The problem
All records below are to be repeated precisely, with nothing added.
□ □ □ □
Lemma origin_tells headers (p : Proc FederationState Reply) :
  (∀ s, tells p (wit []) s) → ∀ s, tells (p_check_origin headers p) (wit []) s.
Proof.
  intros Hp. unfold p_check_origin. apply silent_tells; [done|auto with well|].
  intros [|]; [done|]. by apply done_tells.
Qed.
Lemma limit_tells {B} es ctx (k : bool → Proc FederationState B) :
  client_label ctx = client → in_method rq = "POST" → checked_in rq es → V es →
  (∀ t s, tells (k true) (wit (es ++ [ELimit t client false])) s) →
  (∀ t s, tells (k false) (wit (es ++ [ELimit t client true])) s) →
  ∀ s, tells (atom (rate_limited ctx) ≫= k) (wit es) s.
Proof.
  intros Hc Hm Hin He Hf Ht s. change (tells (Atomic (rate_limited ctx) k) (wit es) s). revert s.
  apply tells_part; [by rewrite app_nil_r|]. intros s.
  exists [ELimit (clock s) client (check (clock s) (clock s) client (st_limiter s)).1].
  unfold rate_limited, lift_state. rewrite Hc. run_m.
  destruct (check (clock s) (clock s) client (st_limiter s)) as [ok lim] eqn:Hck. cbn [fst snd]. split.
  - split; [|done]. split; [done|]. cbn [recounts effect truthful shared sh_limiter]. rewrite Hck. by repeat split.
  - intros s'. destruct ok; cbn [negb]; by apply says_more.
Qed.
Lemma open_tells {B} request response t (k : string → Proc FederationState B) :
  in_method rq = "POST" → json_rpc_body rq = Ok request → rq_method request = "initialize" →
  (∀ es id s, V es → tells (k id) (wit es) s) →
  ∀ s, tells (p_open_session response ≫= k) (wit [ELimit t client true]) s.
Proof.
  intros Hm Hb Hi Hk s.
  assert (V [ELimit t client true]) as HV.
  { right. apply (tells_rate rq client []); [done|]. by apply in_without with request; [|left]. }
  change (tells (atom (in_env fresh_uuid) ≫= λ sub, Atomic (λ s, with_sessions_of
    (create_session (clock s) (clock s) sub (extract_client_info response)) s) k)
    (wit [ELimit t client true]) s).
  revert s. apply silent_tells; [done|auto with well|]. intros sub. apply tells_part; [by rewrite app_nil_r|].
  intros s. eexists. split.
  - apply (session_deed _ (COpen sub (extract_client_info response))). cbn [perform].
    by destruct (create_session _ _ _ _ _).
  - intros s'. apply says_more. apply Hk. right. cbn [perform app]. destruct (create_session _ _ _ _ _).
    by apply tells_opening with request.
Qed.

Lemma post_tells ctx request :
  client_label (default anonymous ctx) = client →
  in_method rq = "POST" → json_rpc_body rq = Ok request →
  ∀ s, tells (p_handle_mcp (in_headers rq) ctx request) (wit []) s.
Proof.
  intros Hl Hm Hb. apply origin_tells. cbv zeta. case_bool_decide as Hi.
  - assert (checked_in rq []) as Hin by (by apply in_without with request; [|left]).
    apply limit_tells; [done..|by left| |]; [ends|]. intros t. cbn [app].
    apply (dispatch_tells V); [right; by apply (tells_rate rq client [])|by rewrite Hi|].
    intros r. case_bool_decide; cbn [andb].
    + intros s. by apply open_tells with request; auto.
    + intros s. split; [|done]. right. by apply (tells_rate rq client []).
  - destruct (extract_session_id (in_headers rq)) as [sid|] eqn:Hsid.
    + assert (checks rq sid) as Hc by (split; [done|]; right; eauto).
      apply (admit_tells V); [by left|auto..|].
      * ends.
      * intros t t'. assert (checked_in rq [ESession t (CCheck sid) (Said true);
          ESession t' (CTouch sid) Silent]) as Hin by auto.
        apply limit_tells; [done..|right; auto| |].
        { intros t1 s. split; [|done]. right. rewrite app_nil_r. by apply tells_rate. }
        intros t1. apply (dispatch_tells V); [right; by apply tells_rate| |].
        -- intros ? lv [= <-] Hlevel Hlv t'' found r s. apply done_tells. right.
           by apply tells_level with request.
        -- intros r s. apply done_tells. right. by apply tells_rate.
    + assert (checked_in rq []) as Hin by (by apply in_without with request; [|right]).
      apply limit_tells; [done..|by left| |].
      { intros t s. split; [|done]. right. by apply (tells_rate rq client []). }
      intros t. apply (dispatch_tells V); [right; by apply (tells_rate rq client [])|done|].
      intros r s. apply done_tells. right. by apply (tells_rate rq client []).
Qed.
Lemma get_tells :
  is_get (in_method rq) = true → ∀ s, tells (p_get_mcp (in_headers rq)) (wit []) s.
Proof.
  intros Hm. apply origin_tells.
  destruct (extract_session_id (in_headers rq)) as [sid|] eqn:Hsid; [|ends].
  assert (checks rq sid) as Hc by (split; auto).
  apply (admit_tells V); [by left|auto..|].
  - ends.
  - intros t t'. apply silent_tells; [auto|auto with well|]. intros id.
    apply tells_part; [intros s; rewrite app_nil_r; auto|].
    intros s. exists [EBroker (OSubscribe id)]. split.
    + by repeat split.
    + intros s'. split; [right; by apply tells_subscription|done].
Qed.
Lemma route_tells ctx :
  client_label (default anonymous ctx) = client → in_uri_path rq = "/mcp" → ∀ s, tells (p_route ctx rq) (wit []) s.
Proof.
  intros Hl Hp. unfold p_route. cbv zeta. rewrite decide_True by done.
  unfold p_mcp_route, p_extracted, p_answer. case_decide as Hm; [|destruct (is_get _) eqn:Hg].
  - destruct (json_rpc_body rq) as [request|r] eqn:Hb; [|ends].
    intros s. by apply narrates_map, post_tells.
  - intros s. by apply narrates_map, get_tells.
  - apply tells_part; [done|]. intros s. unfold mcp_route. rewrite decide_False, Hg by done.
    unfold answer, delete_mcp, check_origin, unrouted.
    assert (∀ r : option Reply, ∃ es, deed s s es ∧ ∀ s', tells (Done r) (wit es) s') as Hno.
    { intros r. exists []. split; [by apply calm_deed|]. by apply done_tells. }
    case_decide as Hd; [|apply Hno]. run_m. destruct (origin_allowed _ _); [|apply Hno].
    destruct (extract_session_id _) as [sid|] eqn:Hsid; [|apply Hno].
    pose proof (session_deed (terminate_session sid) (CTerminate sid) s eq_refl) as Hdeed.
    eexists. split; [exact Hdeed|]. intros s'. apply done_tells. right. cbn. eauto.
Qed.
End endpoint.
□ □ □ □
Problem solution
Lemma origin_tells headers (p : Proc FederationState Reply) :
  (∀ s, tells p (wit []) s) → ∀ s, tells (p_check_origin headers p) (wit []) s.
Proof.
  intros Hp. unfold p_check_origin. apply silent_tells; [done|auto with well|].
  intros [|]; [done|]. by apply done_tells.
Qed.
Lemma limit_tells {B} es ctx (k : bool → Proc FederationState B) :
  client_label ctx = client → in_method rq = "POST" → checked_in rq es → V es →
  (∀ t s, tells (k true) (wit (es ++ [ELimit t client false])) s) →
  (∀ t s, tells (k false) (wit (es ++ [ELimit t client true])) s) →
  ∀ s, tells (atom (rate_limited ctx) ≫= k) (wit es) s.
Proof.
  intros Hc Hm Hin He Hf Ht s. change (tells (Atomic (rate_limited ctx) k) (wit es) s). revert s.
  apply tells_part; [by rewrite app_nil_r|]. intros s.
  exists [ELimit (clock s) client (check (clock s) (clock s) client (st_limiter s)).1].
  unfold rate_limited, lift_state. rewrite Hc. run_m.
  destruct (check (clock s) (clock s) client (st_limiter s)) as [ok lim] eqn:Hck. cbn [fst snd]. split.
  - split; [|done]. split; [done|]. cbn [recounts effect truthful shared sh_limiter]. rewrite Hck. by repeat split.
  - intros s'. destruct ok; cbn [negb]; by apply says_more.
Qed.
Lemma open_tells {B} request response t (k : string → Proc FederationState B) :
  in_method rq = "POST" → json_rpc_body rq = Ok request → rq_method request = "initialize" →
  (∀ es id s, V es → tells (k id) (wit es) s) →
  ∀ s, tells (p_open_session response ≫= k) (wit [ELimit t client true]) s.
Proof.
  intros Hm Hb Hi Hk s.
  assert (V [ELimit t client true]) as HV.
  { right. apply (tells_rate rq client []); [done|]. by apply in_without with request; [|left]. }
  change (tells (atom (in_env fresh_uuid) ≫= λ sub, Atomic (λ s, with_sessions_of
    (create_session (clock s) (clock s) sub (extract_client_info response)) s) k)
    (wit [ELimit t client true]) s).
  revert s. apply silent_tells; [done|auto with well|]. intros sub. apply tells_part; [by rewrite app_nil_r|].
  intros s. eexists. split.
  - apply (session_deed _ (COpen sub (extract_client_info response))). cbn [perform].
    by destruct (create_session _ _ _ _ _).
  - intros s'. apply says_more. apply Hk. right. cbn [perform app]. destruct (create_session _ _ _ _ _).
    by apply tells_opening with request.
Qed.

Lemma post_tells ctx request :
  client_label (default anonymous ctx) = client →
  in_method rq = "POST" → json_rpc_body rq = Ok request →
  ∀ s, tells (p_handle_mcp (in_headers rq) ctx request) (wit []) s.
Proof.
  intros Hl Hm Hb. apply origin_tells. cbv zeta. case_bool_decide as Hi.
  - assert (checked_in rq []) as Hin by (by apply in_without with request; [|left]).
    apply limit_tells; [done..|by left| |]; [ends|]. intros t. cbn [app].
    apply (dispatch_tells V); [right; by apply (tells_rate rq client [])|by rewrite Hi|].
    intros r. case_bool_decide; cbn [andb].
    + intros s. by apply open_tells with request; auto.
    + intros s. split; [|done]. right. by apply (tells_rate rq client []).
  - destruct (extract_session_id (in_headers rq)) as [sid|] eqn:Hsid.
    + assert (checks rq sid) as Hc by (split; [done|]; right; eauto).
      apply (admit_tells V); [by left|auto..|].
      * ends.
      * intros t t'. assert (checked_in rq [ESession t (CCheck sid) (Said true);
          ESession t' (CTouch sid) Silent]) as Hin by auto.
        apply limit_tells; [done..|right; auto| |].
        { intros t1 s. split; [|done]. right. rewrite app_nil_r. by apply tells_rate. }
        intros t1. apply (dispatch_tells V); [right; by apply tells_rate| |].
        -- intros ? lv [= <-] Hlevel Hlv t'' found r s. apply done_tells. right.
           by apply tells_level with request.
        -- intros r s. apply done_tells. right. by apply tells_rate.
    + assert (checked_in rq []) as Hin by (by apply in_without with request; [|right]).
      apply limit_tells; [done..|by left| |].
      { intros t s. split; [|done]. right. by apply (tells_rate rq client []). }
      intros t. apply (dispatch_tells V); [right; by apply (tells_rate rq client [])|done|].
      intros r s. apply done_tells. right. by apply (tells_rate rq client []).
Qed.
Lemma get_tells :
  is_get (in_method rq) = true → ∀ s, tells (p_get_mcp (in_headers rq)) (wit []) s.
Proof.
  intros Hm. apply origin_tells.
  destruct (extract_session_id (in_headers rq)) as [sid|] eqn:Hsid; [|ends].
  assert (checks rq sid) as Hc by (split; auto).
  apply (admit_tells V); [by left|auto..|].
  - ends.
  - intros t t'. apply silent_tells; [auto|auto with well|]. intros id.
    apply tells_part; [intros s; rewrite app_nil_r; auto|].
    intros s. exists [EBroker (OSubscribe id)]. split.
    + by repeat split.
    + intros s'. split; [right; by apply tells_subscription|done].
Qed.
Lemma route_tells ctx :
  client_label (default anonymous ctx) = client → in_uri_path rq = "/mcp" → ∀ s, tells (p_route ctx rq) (wit []) s.
Proof.
  intros Hl Hp. unfold p_route. cbv zeta. rewrite decide_True by done.
  unfold p_mcp_route, p_extracted, p_answer. case_decide as Hm; [|destruct (is_get _) eqn:Hg].
  - destruct (json_rpc_body rq) as [request|r] eqn:Hb; [|ends].
    intros s. by apply narrates_map, post_tells.
  - intros s. by apply narrates_map, get_tells.
  - apply tells_part; [done|]. intros s. unfold mcp_route. rewrite decide_False, Hg by done.
    unfold answer, delete_mcp, check_origin, unrouted.
    assert (∀ r : option Reply, ∃ es, deed s s es ∧ ∀ s', tells (Done r) (wit es) s') as Hno.
    { intros r. exists []. split; [by apply calm_deed|]. by apply done_tells. }
    case_decide as Hd; [|apply Hno]. run_m. destruct (origin_allowed _ _); [|apply Hno].
    destruct (extract_session_id _) as [sid|] eqn:Hsid; [|apply Hno].
    pose proof (session_deed (terminate_session sid) (CTerminate sid) s eq_refl) as Hdeed.
    eexists. split; [exact Hdeed|]. intros s'. apply done_tells. right. cbn. eauto.
Qed.
End endpoint.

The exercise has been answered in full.